I have finally figured out my life as best as one can.  I am happy.  Really happy.  Some days are nuts and I am often so tired that I can't even see straight. Currently its 12:41 a.m., I am nursing Elliott, and waiting for his brother Oliver to wake up so I can nurse him too.  I probably won't get to sleep until 2 a.m. and will need to be up with the girls around 7:30 a.m. I will be exhausted, but I don't even care.
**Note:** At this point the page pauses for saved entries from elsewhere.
Definition disk_step (e : DEvent) (d : Disk) : StepResult :=
  match e with
  | DStart threads ok =>
      if threads <=? 0 then Throws d else
      if negb (bool_decide (_phase d = Created)) then Throws d else
      if ok then Stepped (set_phase Running d) else Throws (set_phase Stopped d)
  | DBeginShutdown =>
      match _phase d with
      | Closing | Stopped => Stepped d
      | _ => Stepped (set_cancellations (elements (_receivers d)) (set_phase Closing d))
      end
  | DCancelNext =>   (* the loop of [begin_shutdown], without the lock *)
      match cancellations d with
      | [] => Disabled
      | t :: rest => on_receiver t d (λ r, Stepped (set_receiver t (cancel r) (set_cancellations rest d)))
      end
  | DStop =>   (* when [stop] has waited for the receivers *)
      if bool_decide (_phase d = Closing) && bool_decide (_receivers d = ∅) then Stepped (set_phase Stopped d) else Disabled
  | DCreate raced n => create raced n d
  | DFeed raced t buffer => on_receiver t d (λ r, feed raced t buffer r d)
  | DFinish raced t => on_receiver t d (λ r, as_step (finish raced t r d))
  | DCancel t => on_receiver t d (λ r, Stepped (set_receiver t (cancel r) d))
  | DDisconnect t => on_receiver t d (λ r, Stepped (set_receiver t (set_connected false r) d))
  | DResult raced t h => on_receiver t d (λ r,
      match results r with
      | [] => Disabled
      | result :: rest => Stepped (on_result raced t result h (set_results rest r) d)
      end)
  | DPostCleanup t => on_receiver t d (λ r, if posting r then post_cleanup t r d else Disabled)
  | DTake =>
      match _queue d with
      | [] => Disabled
      | (t, task) :: rest =>
          on_receiver t d (λ r, match work r with
            | NoWork => Stepped (set_receiver t (set_worker (file r) (Begun task) r) (set_queue rest d))
            | _ => Violation
            end)
      end
  | DWork t c => on_receiver t d (λ r, work_step t c r d)
  end.

(** A run goes on after an exception; an event that cannot happen is skipped. *)
Fixpoint disk_run (es : list DEvent) (d : Disk) : option Disk :=
  match es with
  | [] => Some d
  | e :: es =>
      match disk_step e d with
      | Stepped d | Throws d => disk_run es d
      | Disabled => disk_run es d
      | Violation => None
      end
  end.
I don't feel like such an outsider in my own skin anymore.  I feel like I finally fit in somewhere.  It only took me 20 years to get here but I'm happy that I finally made it.





3 comments:

Amanda said...

Good for you, girlfriend! I'm glad that you are finally in a happy, comfortable place. And who cares if it took 20 years? Some people may search their entire life and never find their place. ((hugs))

Aspgriswold said...

I love seeing all these photos! So happy for you. Seriously, the picture of all your kiddos is so incredibly adorable! :)

AletaObrien said...

I understand about the not fitting in. I never was into the popular clicks back in high school. It's one of the reasons I have never gone to a high school reunion. Why bother when it's the same people and those few that I've wanted to keep in touch with, I have, over all these years and there's only a few of them.
I'm glad you found your place of peace with people. I just posted today about how people judge and I'm trying to find my place. Thank goodness for the Internet. Your children are beautiful and they are blessed to have you as a mom.